Quality control is a particularly important part of a crowdsourcing project. It is so essential because by default we don't know anything about the performers who complete our tasks. We don't know if they understood the task correctly, if they're attentive enough, or if their intentions are good. We don't even know that they aren't bots. Various quality control methods allow us to get answers to all these questions so that we can manage the crowd according to various traits we define.

Designing quality control is a multi-stage process. It starts with decomposing a task, writing instructions and designing a clear interface. All these things help to eliminate misunderstandings and guide the performer through the task. The next steps are:

  • Pre-filtering performers to match project goals
  • Creating a training project that explains all necessary rules
  • Using an entrance test to check if the guidelines were understood
  • Tracking performers' behavior in the project
  • Checking the quality of responses
  • Using smart response aggregation

The results of all these checks can be converted into specific performer attributes that reflect their quality and behavior.

Selecting performers

Though it is not a quality control mechanism in a literal sense, this is a very important step and the best investment in terms of both data quality and requester's time spent. You can create a foundation for stable data quality by explaining the guidelines and testing performers before they get access to the project. Creating a comprehensive and clear training set and a corresponding test allows you to recruit new performers whenever it becomes necessary, without wasting your time on manual selection.
Pre-filtering performers means offering the task only to people who have certain attributes necessary for the task. Different crowdsourcing platforms may offer different filters, but most popular are location, age, gender, known languages and devices. If you have good reason to believe that some of these properties will affect task performance, try using these filters. Here are some examples when filters might be useful:
  • If your project involves working with content in a certain language, give access only to users with corresponding language skills.
  • If your project involves UX testing for a product that has an age-based target audience, send tasks to performers in the same age group.
  • If your project involves evaluating content that might not be accessible from some regions, restrict access for users in these regions.

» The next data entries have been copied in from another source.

(* ===== verification/Email.v ===== *)
(** * channels/email/emailservice: the e-mail provider

    A translator from [Message] to the narrow [Sender] interface, which the
    caller supplies. *)

From S2P Require Import Prelude GoErrors GoStrings Model Http.

Record SendEmailInput := mkSendEmailInput {
  eFrom : string; eTo : string; eSubject : string; eBodyText : string; eBodyHTML : string;
}.
Record SendEmailOutput := mkSendEmailOutput { MessageID : string }.

(** The Sender interface. *)
Definition Sender (W : Type) : Type := SendEmailInput -> M W (result error SendEmailOutput).

Record EmailProvider (W : Type) := mkEmailProvider { epName : string; epSender : Sender W; epFrom : string }.
Arguments mkEmailProvider {W}.
Arguments epName {W}.
Arguments epSender {W}.
Arguments epFrom {W}.

Definition email_defaultName : string := "emailservice".

(** [None] is the nil sender. *)
Definition email_New {W} (name : string) (sender : option (Sender W)) (from : string)
    : result error (EmailProvider W) :=
  match sender with
  | None => Err (ErrorsNew "emailservice: sender is required")
  | Some sender =>
      if (from =? "")%string then Err (ErrorsNew "emailservice: from address is required") else
      Ok (mkEmailProvider (if (name =? "")%string then email_defaultName else name) sender from)
  end.

Definition email_Send {W} (p : EmailProvider W) (msg : Message) : M W (Receipt * option error) :=
  if (mTo msg =? "")%string then mret (failed_receipt, Some (ErrorsNew "emailservice: message To is empty")) else
  out ← epSender p (mkSendEmailInput (epFrom p) (mTo msg) (mTitle msg) (mBody msg) "");
  mret (match out with
        | Err err => (failed_receipt, Some (ErrorfW "emailservice: send: %w" [] err))
        | Ok out => (mkReceipt (MessageID out) StatusDelivered, None)
        end).

Definition email_provider {W} (p : EmailProvider W) : Provider W :=
  mkProvider ChannelEmail (epName p) (email_Send p).

#[export] Instance email_contract {W} (p : EmailProvider W) : ProviderContract (email_provider p).
Proof.
  split; intros msg w w' r; simpl; unfold email_Send; unfold_M;
    (destruct (mTo msg =? "")%string; [|destruct (epSender p _ w) as [w1 [out|e]]]); intros; simplify_eq; auto.
Qed.
(* ===== verification/Twilio.v ===== *)
(** * channels/twilio: SMS and WhatsApp

    The shared HTTP client of the Messages API and the two providers on top of
    it.  The decoding of Twilio's JSON answers is a parameter. *)

From S2P Require Import Prelude GoErrors GoStrings Model Config Http.

Definition twilio_defaultBaseURL : string := "https://api.twilio.com".
Definition apiVersion : string := "2010-04-01".
Definition whatsappPrefix : string := "whatsapp:".

Record TwilioClient (W : Type) := mkTwilioClient {
  accountSID : string;
  authToken : string;
  messagingServiceSID : string;
  twFrom : string;
  twBaseURL : string;
  twHTTP : HttpClient W;
}.
Arguments mkTwilioClient {W}.
Arguments accountSID {W}.
Arguments authToken {W}.
Arguments messagingServiceSID {W}.
Arguments twFrom {W}.
Arguments twBaseURL {W}.
Arguments twHTTP {W}.

Definition NewClient {W} (defaultClient : HttpClient W) (cfg : TwilioConfig) : result error (TwilioClient W) :=
  if (TrimSpace (tcAccountSID cfg) =? "")%string then Err (ErrorsNew "twilio: AccountSID is required")
  else if (TrimSpace (tcAuthToken cfg) =? "")%string then Err (ErrorsNew "twilio: AuthToken is required")
  else if (TrimSpace (tcFrom cfg) =? "")%string && (TrimSpace (tcMessagingServiceSID cfg) =? "")%string
  then Err (ErrorsNew "twilio: one of From or MessagingServiceSID is required")
  else Ok (mkTwilioClient (tcAccountSID cfg) (tcAuthToken cfg) (TrimSpace (tcMessagingServiceSID cfg))
             (TrimSpace (tcFrom cfg)) twilio_defaultBaseURL defaultClient).

Definition WithBaseURL {W} (c : TwilioClient W) (baseURL : string) : TwilioClient W :=
  mkTwilioClient (accountSID c) (authToken c) (messagingServiceSID c) (twFrom c)
    (TrimRightByte baseURL "/"%char) (twHTTP c).

Definition twilio_WithHTTPClient {W} (c : TwilioClient W) (h : HttpClient W) : TwilioClient W :=
  mkTwilioClient (accountSID c) (authToken c) (messagingServiceSID c) (twFrom c) (twBaseURL c) h.

Record messageResponse := mkMessageResponse { mrSID : string; mrStatus : string }.

Definition basicAuth (user pass : string) : string := base64 (user +:+ ":" +:+ pass).

(** ** Addresses *)

Fixpoint all_ascii_digits (s : string) : bool :=
  match s with EmptyString => true | String a s => is_digit a && all_ascii_digits s end.

(** A byte outside '0'..'9' belongs to a rune outside it. *)
Definition validateE164 (s : string) : option error :=
  if (s =? "")%string then Some (ErrorsNew "To: empty recipient address")
  else if negb (HasPrefix s "+") then Some (Errorf "To: %q must be E.164 (must start with '+')" [FStr s])
  else
    let digits := slice_from 1 s in
    if (String.length digits <? 6)%nat || (15 <? String.length digits)%nat
    then Some (Errorf "To: %q has invalid length" [FStr s])
    else if negb (all_ascii_digits digits)
    then Some (Errorf "To: %q contains non-digit characters" [FStr s])
    else None.

Definition ensureWhatsAppPrefix (addr : string) : string :=
  if HasPrefix addr whatsappPrefix then addr else whatsappPrefix +:+ addr.

Definition stripWhatsAppPrefix (addr : string) : string := TrimPrefix addr whatsappPrefix.

Definition pickBody (msg : Message) : string :=
  if negb (TrimSpace (mBody msg) =? "")%string then mBody msg else mTitle msg.

Section client.
Context {W : Type} (c : TwilioClient W)
  (request_error : string -> option error)                       (* http.NewRequestWithContext *)
  (decode_message : string -> result error messageResponse)       (* json.Unmarshal *)
  (decode_error : string -> option (Z * string)).                 (* json.Unmarshal: code, message *)

Definition pickFrom : string * string :=
  if negb (messagingServiceSID c =? "")%string then ("MessagingServiceSid", messagingServiceSID c)
  else ("From", twFrom c).

Definition twilio_endpoint : string :=
  twBaseURL c +:+ "/" +:+ apiVersion +:+ "/Accounts/" +:+ accountSID c +:+ "/Messages.json".

Definition twilio_request (form : Values) : Request :=
  mkRequest "POST" twilio_endpoint
    (list_to_map [("Content-Type", "application/x-www-form-urlencoded"); ("Accept", "application/json");
                  ("Authorization", "Basic " +:+ basicAuth (accountSID c) (authToken c))])
    (Encode form).

(** The answer to a response that was read: [body] is its text. *)
Definition twilio_answer (status : Z) (body : string) : result error messageResponse :=
  if (200 <=? status) && (status <? 300) then
    match decode_message body with
    | Err err => Err (ErrorfW "twilio: decode response: %w" [] err)
    | Ok out => Ok out
    end
  else
    let generic :=
      let snippet := TrimSpace body in
      let snippet := if (200 <? String.length snippet)%nat
                     then l2s (take 200 (s2l snippet)) +:+ "..." else snippet in
      Err (Errorf "twilio: http %d: %s" [FInt status; FStr snippet]) in
    match decode_error body with
    | Some (code, message) => if negb (code =? 0) then Err (TwilioError code message) else generic
    | None => generic
    end.

Definition sendMessage (form : Values) : M W (result error messageResponse) :=
  match request_error twilio_endpoint with
  | Some err => mret (Err (ErrorfW "twilio: build request: %w" [] err))
  | None =>
      r ← twHTTP c (twilio_request form);
      mret (match r with
            | Err err => Err (ErrorfW "twilio: do request: %w" [] err)
            | Ok resp =>
                match respBody resp with
                | Err err => Err (ErrorfW "twilio: read response: %w" [] err)
                | Ok body => twilio_answer (StatusCode resp) body
                end
            end)
  end.

(** ** sms.go *)

Definition sms_form (to : string) (msg : Message) : Values :=
  <["Body" := pickBody msg]> (<[pickFrom.1 := pickFrom.2]> (<["To" := to]> ∅)).

Definition sms_Send (msg : Message) : M W (Receipt * option error) :=
  let to := TrimSpace (mTo msg) in
  match validateE164 to with
  | Some err => mret (failed_receipt, Some (ErrorfW "twilio sms: %w" [] err))
  | None =>
      resp ← sendMessage (sms_form to msg);
      mret (match resp with
            | Err err => (failed_receipt, Some (ErrorfW "twilio sms: send: %w" [] err))
            | Ok resp => (mkReceipt (mrSID resp) StatusDelivered, None)
            end)
  end.

Definition NewSMS : Provider W := mkProvider ChannelSMS "twilio" sms_Send.

(** ** whatsapp.go *)

Definition whatsapp_form (to : string) (msg : Message) : Values :=
  let '(fromKey, fromVal) := pickFrom in
  let fromVal := if (fromKey =? "From")%string then ensureWhatsAppPrefix fromVal else fromVal in
  <["Body" := pickBody msg]> (<[fromKey := fromVal]> (<["To" := ensureWhatsAppPrefix to]> ∅)).

Definition whatsapp_Send (msg : Message) : M W (Receipt * option error) :=
  let to := TrimSpace (mTo msg) in
  match validateE164 (stripWhatsAppPrefix to) with
  | Some err => mret (failed_receipt, Some (ErrorfW "twilio whatsapp: %w" [] err))
  | None =>
      resp ← sendMessage (whatsapp_form to msg);
      mret (match resp with
            | Err err => (failed_receipt, Some (ErrorfW "twilio whatsapp: send: %w" [] err))
            | Ok resp => (mkReceipt (mrSID resp) StatusDelivered, None)
            end)
  end.

Definition NewWhatsApp : Provider W := mkProvider ChannelWhatsApp "twilio" whatsapp_Send.

End client.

For more information on filters available on Toloka, see our Requester's Guide.

After pre-filtering, you need to teach your performers to apply the rules and guidelines to real-life tasks. Create a training set of tasks. Training sets consist of tasks with hints that explain how to do the task and why. Here are some suggestions for creating effective training projects:
  • Include examples for all the rules and guidelines in your instructions, even the simplest ones.
  • Don't make it too long – just cover all necessary cases.
  • In the comments, explain why a certain response is appropriate with a reference to the instructions. Don't just state the correct answer.
There's a special type of pool in Toloka aimed solely for entrance training. Learn more about the settings available.
After a performer finishes the training, redirect them to a testing set, which is a set of tasks with known answers. After a performer completes the test, you can calculate the percentage of correct answers and decide if it's high enough to stay on the project. Here are some suggestions for setting up a test:
  • Testing tasks should match the topics and complexity of the training.
  • It's better to create several versions of the test and alternate between them, so that it will be more difficult for performers to cheat and share correct answers with each other.
  • Testing tasks should be of the highest quality because you are using them to make important decisions about performers. Pay attention to examples where performers make a lot of mistakes: it's a sign that either something's wrong with the task or the concept wasn't explained well enough in the instructions.
A testing set is technically a pool that only consists of control tasks. See the step-by-step description of adding control tasks and quality calculation rules in our Requester's Guide.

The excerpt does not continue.